Rep. Peter King (R., N.Y.) also criticized the FBI on Fox News Sunday, noting the 2011 interview with Tsarnaev is "the latest in a series of cases … where the FBI is given information about someone as being a potential terrorist."
"They look at them, and then they don't take action," King said. "Again, I’m wondering, again, is there something deficient here? What was wrong? ... I don't want to be a Monday morning quarterback. They did a great job of resolving the case. But as far as getting information in advance and not seeming to take proper action, this is the fifth case I’m aware of where the FBI has failed to stop someone who ultimately became a terrorist murderer."
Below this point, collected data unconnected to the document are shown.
(** [data.tasks]: a scalar other than [null] and [undefined] has no such
    property; [null] and [undefined] have no properties to read. *)
Definition tasks_of (data : import_data) : outcome tasks_value :=
  match data with
  | Data p => Ok (payload_tasks p)
  | NoObject v => if is_nullish v then Throw TypeError else Ok (Scalar VUndef)
  end.

Definition tasks_truthy (t : tasks_value) : bool :=
  match t with Scalar v => truthy v | _ => true end.

Definition Array_isArray (t : tasks_value) : bool :=
  match t with ArrayOf _ => true | _ => false end.

Definition elements_of (t : tasks_value) : list element :=
  match t with ArrayOf l => l | _ => [] end.

(** The characters of a string under their indices, from index [i] on. *)
Fixpoint characters (i : nat) (s : string) : obj :=
  match s with
  | EmptyString => ∅
  | String a r =>
      <[string_of_Z (Z.of_nat i) := VStr (String a EmptyString)]>
        (characters (S i) r)
  end.

(** What [{...t}] copies: the properties of an object, the characters of a
    string, nothing from another scalar. *)
Definition own_properties (t : element) : obj :=
  match t with
  | Object o => o
  | Primitive (VStr s) => characters 0 s
  | Primitive _ => ∅
  end.

(** [t.createdAt] *)
Definition createdAt_of (t : element) : outcome val :=
  match t with
  | Object o => Ok (prop o "createdAt")
  | Primitive v => if is_nullish v then Throw TypeError else Ok VUndef
  end.

(** The object built for one element by the [map] in [import]:
    [{ ...t, id: Utils.generateId(),
       createdAt: t.createdAt || new Date().toISOString() }]; the id is
    made before [t.createdAt] is read. *)
Definition import_task (t : element) : M obj :=
  let* id := generateId ;;
  let* createdAt := lift (createdAt_of t) ;;
  let* createdAt := (if truthy createdAt then ret createdAt else now_iso) ;;
  ret (<["createdAt" := createdAt]> (<["id" := id]> (own_properties t))).
Lemma generate_all_succeeds_witness :
  exists w' gen,
    generate_all (H := sample_lib) (H0 := sample_outside)
      table_of_services [0; 1] 0%nat = (w', Ok gen).
Proof.
  apply (generate_all_succeeds (H := sample_lib) (H0 := sample_outside)).
  - intros path w0. eexists _, _. split; [reflexivity|]. split; [reflexivity|].
    repeat (constructor; [reflexivity|]). constructor.
  - intros doc w0. by eexists _, _.
  - intros idx Hidx. cbn [table_of_services length].
    repeat (apply elem_of_cons in Hidx as [->|Hidx]; [lia|]).
    by apply elem_of_nil in Hidx.
  - intros idx r Hidx Hr.
    apply elem_of_cons in Hidx as [->|Hidx].
    { change (df_iloc table_of_services 0) with (Ok row_blank_service) in Hr.
      injection Hr as <-. split; [|split].
      - intros i Hi.
        destruct (line_index_cases i Hi) as [->|[->|[->|[->|[->| ->]]]]];
          vm_compute; reflexivity.
      - intros s Hs. vm_compute in Hs. discriminate Hs.
      - intros replacements Hb. vm_compute in Hb. injection Hb as <-.
        apply List.Forall_forall.
        apply (proj1 (forallb_forall (fun kv => xml_compatible kv.2) _)).
        vm_compute; reflexivity. }
    apply elem_of_cons in Hidx as [->|Hidx].
    { change (df_iloc table_of_services 1) with (Ok _test) in Hr.
      injection Hr as <-. split; [|split].
      - intros i Hi.
        destruct (line_index_cases i Hi) as [->|[->|[->|[->|[->| ->]]]]];
          vm_compute; reflexivity.
      - intros s Hs. vm_compute in Hs. discriminate Hs.
      - intros replacements Hb. vm_compute in Hb. injection Hb as <-.
        apply List.Forall_forall.
        apply (proj1 (forallb_forall (fun kv => xml_compatible kv.2) _)).
        vm_compute; reflexivity. }
    by apply elem_of_nil in Hidx.
Defined.

Lemma generate_pdf_unrendered_witness :
  generate_pdf (H := sample_lib) (H0 := sample_outside) row_inf_quantity 0%nat
  = (1%nat, Raise OverflowError).
Proof.
  apply (generate_pdf_unrendered (H := sample_lib) (H0 := sample_outside)
           row_inf_quantity 0%nat 1%nat sample_template).
  - reflexivity.
  - left. exists 1. split; [lia|vm_compute; reflexivity].
Defined.

(** The first paragraph of [sample_template], whose placeholder is
    split over two runs, filled for [row_blank_service]. *)
Lemma paragraph_filled_witness :
  exists replacements p',
    build_replacements (H := sample_lib) row_blank_service = Ok replacements
    /\ _replace_in_paragraph (Paragraph [Run "Invoice for {{Cli"; Run "ent}}"])
         replacements = Ok p'
    /\ text p' = render (map (fill_piece replacements)
                           [Lit "Invoice for "; Tok "Client"]).
Proof.
  assert (exists replacements,
            build_replacements (H := sample_lib) row_blank_service = Ok replacements)
    as [replacements Hb] by (eexists; vm_compute; reflexivity).
  destruct (paragraph_filled (H := sample_lib) row_blank_service replacements
              (Paragraph [Run "Invoice for {{Cli"; Run "ent}}"])
              [Lit "Invoice for "; Tok "Client"] Hb) as (p' & Hp & Ht).
  - reflexivity.
  - done.
  - reflexivity.
  - reflexivity.
  - intros name v Hname Hv. vm_compute in Hb. injection Hb as <-.
    apply elem_of_cons in Hname as [Hname|Hname]; [done|].
    apply elem_of_cons in Hname as [Hname|Hname]; [|by apply elem_of_nil in Hname].
    injection Hname as ->. vm_compute in Hv. by injection Hv as <-.
  - vm_compute in Hb. injection Hb as <-. vm_compute; reflexivity.
  - exists replacements, p'. split; [exact Hb|]. split; [exact Hp|exact Ht].
Defined.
The other cases included Awlaki and Hassan, he said.
President Barack Obama on Friday said in the age of instant communications that people should not "jump to conclusions" about the attacks. He called for further investigation of the attacks and the use of courts, stating "that's why we take care not to rush to judgment—not about the motivations of these individuals; certainly not about entire groups of people."
The White House said on Monday that Dzhokar Tsarnaev would be tried in civilian courts and not as an enemy combatant like the al Qaeda terrorists in Guantanamo Bay, Cuba.
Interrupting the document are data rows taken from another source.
Definition blind_issues (y m : Z)
  : M (Dogc.CrawlerContext Blind) (list (date * string * string)) :=
  ret [].

Definition blind_candidates
  : M (Dogc.CrawlerContext Blind) (list Dogc.NoticeCandidate) :=
  ret [].

Definition blind_detail : M (Dogc.CrawlerContext Blind) Dogc.NoticeDetail :=
  ret (Dogc.mkDetail "" "" "" "" "" "").

Definition blind_context : Dogc.CrawlerContext Blind :=
  Dogc.mkContext [] blind (mkWriter "run" "run/steps" 0) "dogc" 7
                 "https://dogc.gencat.cat/ca"
                 "https://dogc.gencat.cat/ca/sumari-del-dogc/" 20
                 (Stub.d 2024 1 1) (Stub.d 2024 1 3) Stub.empty_db
                 None None None None None.

Definition blind_boe_idle : M (Boe.CrawlerContext Blind) Boe.BoeState :=
  ret Boe.DONE.

Definition blind_boe_detail
  : M (Boe.CrawlerContext Blind) BoePages.NoticeDetail :=
  ret (BoePages.mkDetail "" "" "" "" "Texto" "").

(** A BOE context in that browser with the result [boe_result] picked. *)
Definition blind_at_result : Boe.CrawlerContext Blind :=
  Boe.mkContext [] blind (mkWriter "run" "run/steps" 0) "boe" 1
                "https://www.boe.es/buscar/boe.php" 20
                (Stub.d 2024 1 1) (Stub.d 2024 1 3) Stub.empty_db []
                (Some boe_result) None.

End Cases.

(* ===================================================================== *)
(** * The engine: transition hook and step budget *)
(* ===================================================================== *)

Module FsmFacts.

Import Fsm.

Section Engine.
Context {S C : Type} `{EqDecision S}.
Variable str_of_state : S -> string.
Variable r : FSMRunner S C.

#[local] Abbreviation step := (step str_of_state r).
#[local] Abbreviation run_loop := (run_loop str_of_state r).
#[local] Abbreviation run := (run str_of_state r).
#[local] Abbreviation passes := (passes str_of_state r).

Lemma handler_calls_app (tr1 tr2 : list (Event S)) :
  handler_calls (tr1 ++ tr2) = (handler_calls tr1 + handler_calls tr2)%nat.
Proof.
  unfold handler_calls. rewrite filter_app, length_app. reflexivity.
Qed.

(** A pass that returns has called exactly one handler. *)
Lemma step_ok_one_call state c next c' ev :
  step state c = (Ok next, c', ev) -> handler_calls ev = 1%nat.
Proof.
  unfold Fsm.step. intros Hs.
  destruct (handlers r state) as [h|]; [|discriminate].
  destruct (h c) as [[next0|e] c1]; [|discriminate].
  destruct (on_transition r) as [hook|].
  - destruct (hook c1 state next0) as [[u|e] c2]; inversion Hs; reflexivity.
  - inversion Hs; reflexivity.
Qed.

Lemma passes_handler_calls k : forall state c s' c' tr,
  passes k state c = Some (s', c', tr) -> handler_calls tr = k.
Proof.
  induction k as [|k IH]; intros state c s' c' tr Hp; simpl in Hp.
  - inversion Hp; reflexivity.
  - destruct (decide (state = terminal_state r)); [discriminate|].
    destruct (step state c) as [[[next|e] c1] ev] eqn:Hs; [|discriminate].
    destruct (passes k next c1) as [[[s2 c2] tr2]|] eqn:Hk; [|discriminate].
    inversion Hp; subst. rewrite handler_calls_app.
    rewrite (step_ok_one_call _ _ _ _ _ Hs), (IH _ _ _ _ _ Hk). reflexivity.
Qed.

(** A run that can make [k] passes within its budget goes on from where
    they end, with what is left of the budget. *)
Lemma run_loop_passes k : forall budget state c s' c' tr,
  passes k state c = Some (s', c', tr) ->
  (k <= budget)%nat ->
  run_loop budget state c =
  (let '(out, c2, tr2) := run_loop (budget - k) s' c' in (out, c2, tr ++ tr2)).
Proof.
  induction k as [|k IH]; intros budget state c s' c' tr Hp Hle; simpl in Hp.
  - inversion Hp; subst. rewrite Nat.sub_0_r.
    destruct (run_loop budget s' c') as [[out c2] tr2]. reflexivity.
  - destruct (decide (state = terminal_state r)) as [|Hne]; [discriminate|].
    destruct (step state c) as [[[next|e] c1] ev] eqn:Hs; [|discriminate].
    destruct (passes k next c1) as [[[s2 c2] tr2]|] eqn:Hk; [|discriminate].
    inversion Hp; subst.
    destruct budget as [|budget]; [lia|].
    simpl. destruct (decide (state = terminal_state r)); [contradiction|].
    rewrite Hs. rewrite (IH budget next c1 s' c' tr2 Hk) by lia.
    destruct (run_loop (budget - k) s' c') as [[out c3] tr3].
    rewrite app_assoc. reflexivity.
Qed.

Lemma run_loop_terminal budget c :
  run_loop budget (terminal_state r) c = (Ok (terminal_state r), c, []).
Proof.
  destruct budget; simpl;
    destruct (decide (terminal_state r = terminal_state r)); congruence.
Qed.

Lemma run_loop_exhausted state c :
  state <> terminal_state r ->
  run_loop 0 state c = (Raise (max_steps_error r), c, []).
Proof.
  intros Hne. simpl. destruct (decide (state = terminal_state r)); congruence.
Qed.

(** The loop with the counter of the source and the loop on the remaining
    budget are the same loop. *)
Lemma run_loop_counting_is_run_loop fuel : forall state steps c,
  (Z.to_nat (max_steps (config r) - steps) < fuel)%nat ->
  run_loop_counting str_of_state r fuel state steps c
  = Some (run_loop (Z.to_nat (max_steps (config r) - steps)) state c).
Proof.
  induction fuel as [|fuel IH]; intros state steps c Hfuel; [lia|].
  cbn [Fsm.run_loop_counting].
  destruct (decide (state = terminal_state r)) as [Heq|Hne].
  - subst state. rewrite run_loop_terminal. reflexivity.
  - destruct (steps >=? max_steps (config r)) eqn:Hge.
    + replace (Z.to_nat (max_steps (config r) - steps)) with 0%nat by lia.
      rewrite (run_loop_exhausted state c Hne). reflexivity.
    + replace (Z.to_nat (max_steps (config r) - steps))
        with (Datatypes.S (Z.to_nat (max_steps (config r) - (steps + 1))))
        by lia.
      cbn [Fsm.run_loop].
      destruct (decide (state = terminal_state r)); [contradiction|].
      destruct (step state c) as [[[next|e] c1] ev]; [|reflexivity].
      rewrite IH by lia.
      destruct (run_loop (Z.to_nat (max_steps (config r) - (steps + 1))) next c1)
        as [[out c2] tr].
      reflexivity.
Qed.

Lemma run_counting_is_run fuel c :
  (Z.to_nat (max_steps (config r)) < fuel)%nat ->
  run_counting str_of_state r fuel c = Some (run c).
Proof.
  intros Hfuel. unfold Fsm.run_counting, Fsm.run.
  rewrite run_loop_counting_is_run_loop by (rewrite Z.sub_0_r; exact Hfuel).
  rewrite Z.sub_0_r. reflexivity.
Qed.

(** C6.  With a step budget [max_steps = n]: a run that reaches the terminal
    state in [k <= n] handler invocations (in particular in exactly [n])
    returns the terminal state; a run that is still in a non-terminal state
    after [n] invocations raises the max-steps [RuntimeError], and has
    invoked [n] handlers, not [n + 1]. *)
Theorem C6_step_budget (n : nat) (c : C) :
  max_steps (config r) = Z.of_nat n ->
  (forall k c' tr,
     (k <= n)%nat ->
     passes k (initial_state r) c = Some (terminal_state r, c', tr) ->
     run c = (Ok (terminal_state r), c', tr) /\ handler_calls tr = k)
  /\
  (forall s c' tr,
     passes n (initial_state r) c = Some (s, c', tr) ->
     s <> terminal_state r ->
     run c = (Raise (max_steps_error r), c', tr) /\ handler_calls tr = n).
Proof.
  intros Hmax. unfold Fsm.run. rewrite Hmax, Nat2Z.id. split.
  - intros k c' tr Hle Hp.
    rewrite (run_loop_passes k n _ _ _ _ _ Hp Hle), run_loop_terminal.
    rewrite app_nil_r. split; [reflexivity|].
    exact (passes_handler_calls _ _ _ _ _ _ Hp).
  - intros s c' tr Hp Hne.
    rewrite (run_loop_passes n n _ _ _ _ _ Hp (Nat.le_refl n)).
    rewrite Nat.sub_diag, (run_loop_exhausted s c' Hne), app_nil_r.
    split; [reflexivity|]. exact (passes_handler_calls _ _ _ _ _ _ Hp).
Qed.

(** A budget of zero or less stops a run that does not start in the
    terminal state before any handler is invoked. *)
Lemma run_no_budget (c : C) :
  max_steps (config r) <= 0 ->
  initial_state r <> terminal_state r ->
  run c = (Raise (max_steps_error r), c, []).
Proof.
  intros Hmax Hne. unfold Fsm.run.
  replace (Z.to_nat (max_steps (config r))) with 0%nat by lia.
  apply run_loop_exhausted, Hne.
Qed.

(** An exception of the handler of the initial state leaves [run]. *)
Lemma run_first_handler_raises (c c' : C) handler e :
  0 < max_steps (config r) ->
  initial_state r <> terminal_state r ->
  handlers r (initial_state r) = Some handler ->
  handler c = (Raise e, c') ->
  run c = (Raise e, c', [HandlerCalled (initial_state r)]).
Proof.
  intros Hmax Hne Hh He. unfold Fsm.run.
  destruct (Z.to_nat (max_steps (config r))) as [|b] eqn:Hb; [lia|].
  simpl. destruct (decide (initial_state r = terminal_state r)); [contradiction|].
  unfold Fsm.step. rewrite Hh, He. reflexivity.
Qed.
A federal complaint unsealed Monday revealed Tsarnaev is being charged with using a weapon of mass destruction and explosives resulting in deaths.
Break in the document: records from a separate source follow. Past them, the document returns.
(** C2 (as the spec states it) fails: pop on the empty history neither
    fails with an explicit error nor returns a value of its own. It returns
    undefined on the normal path, and so does pop on the history that
    push(undefined) has made of it. *)
Lemma C2_counterexample :
  ~ signals_history_empty (EditorHistory_pop 1 empty_history_heap) /\
  EditorHistory_pop 1 empty_history_heap = Return undefined empty_history_heap /\
  EditorHistory_push 1 undefined empty_history_heap =
    Return tt undefined_history_heap /\
  EditorHistory_pop 1 undefined_history_heap =
    Return undefined empty_history_heap.
Proof.
  split; [|repeat split].
  intros [(ex & Hthrown & _)|(v & Hv & Hother)].
  - discriminate Hthrown.
  - injection Hv as <-.
    apply (Hother undefined_history_heap 1 0 [undefined]).
    + split; reflexivity.
    + discriminate.
    + reflexivity.
Qed.

(** C3: after setContent(a); s = createState(); setContent(b), the snapshot
    s still answers a to getContent; and so it does after any further calls
    of setContent and restore on the editor, whatever their arguments: the
    editor's methods write the editor's own field and nothing else. *)
Theorem C3_snapshot_independent_of_later_edits h e content0 (a b : jsval) :
  h !! e = Some (EditorObj content0) ->
  (Editor_setContent e a;;
   s <- Editor_createState e;;
   Editor_setContent e b;;
   call_getContent s) h =
    Return a (<[e := EditorObj b]> h ++ [EditorStateObj a]) /\
  exists s h1,
    (Editor_setContent e a;; Editor_createState e) h = Return s h1 /\
    forall (cs : list editor_call) h',
      final_state (do_calls e cs h1) = Some h' ->
      call_getContent s h' = Return a h'.
Proof.
  intros He.
  pose proof (lookup_lt_Some _ _ _ He) as Hlt.
  pose proof (lookup_written_editor _ _ _ a He) as He1.
  set (h1 := <[e := EditorObj a]> h) in *.
  assert (length h1 = length h) as Hlen by apply length_insert.
  assert ((h1 ++ [EditorStateObj a]) !! e = Some (EditorObj a)) as He2
    by by apply lookup_app_l_Some.
  assert ((h1 ++ [EditorStateObj a]) !! length h1 = Some (EditorStateObj a))
    as Hs by by apply list_lookup_middle.
  assert (length h1 <> e) as Hne by lia.
  assert ((Editor_setContent e a;; Editor_createState e) h =
          Return (jsref (length h1)) (h1 ++ [EditorStateObj a])) as Hcreate.
  { step (setContent_eq _ _ _ a He).
    by apply createState_eq. }
  split.
  - step (setContent_eq _ _ _ a He).
    step (createState_eq _ _ _ He1).
    step (setContent_eq _ _ _ b He2).
    rewrite insert_app_l by lia. unfold h1. rewrite list_insert_insert_eq.
    apply snapshot_getContent_eq.
    apply list_lookup_middle. by rewrite !length_insert.
  - exists (jsref (length h1)), (h1 ++ [EditorStateObj a]).
    split; [exact Hcreate|]. intros cs h' Hfin.
    eapply do_calls_write_editor_only in Hfin as [v ->]; [| exact He2].
    apply snapshot_getContent_eq. by apply lookup_write_editor.
Qed.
Rep. Keith Ellison (D., Minn.), the first Muslim member of Congress, said on MSNBC Monday that indications are that the Tsarnaev brothers’ attack was linked to the majority Muslim Russian enclave of Chechnya and its dispute with Russia. "It is not necessarily the case that anyone should jump to the conclusion that there was any religious motivation here," Ellison said.
A February 2011 Senate report by then-Sen. Joseph I. Lieberman (I., Conn.) and Sen. Susan M. Collins (R., Maine), on the lessons from the security failure in the Fort Hood shooting faulted the FBI for failing to properly understand violent Islamism and whether people are under its sway.
"The FBI and other intelligence agencies should ensure that they have sufficient guidance concerning the ideology of violent Islamist extremism and that ideological indicators or warning signs have been developed for use by agents," Lieberman and Collins said.
A 2008 FBI report called "Counterterrorism Analytical Lexicon" contains no mention of Islam or jihad. Instead, FBI analysts are required to state that jihad be called "violent extremism."
Violent extremism is defined as an ideology that "encourages, endorses, condones, justifies, or supports the commission of a violent act or crime against the United States, its government, citizens, or allies in order to achieve political, social, or economic changes, or against individuals or groups who hold contrary opinions."
Terrorism is defined as activity that is "the unlawful use or threat of violence in furtherance of political, religious, ideological, or social goals."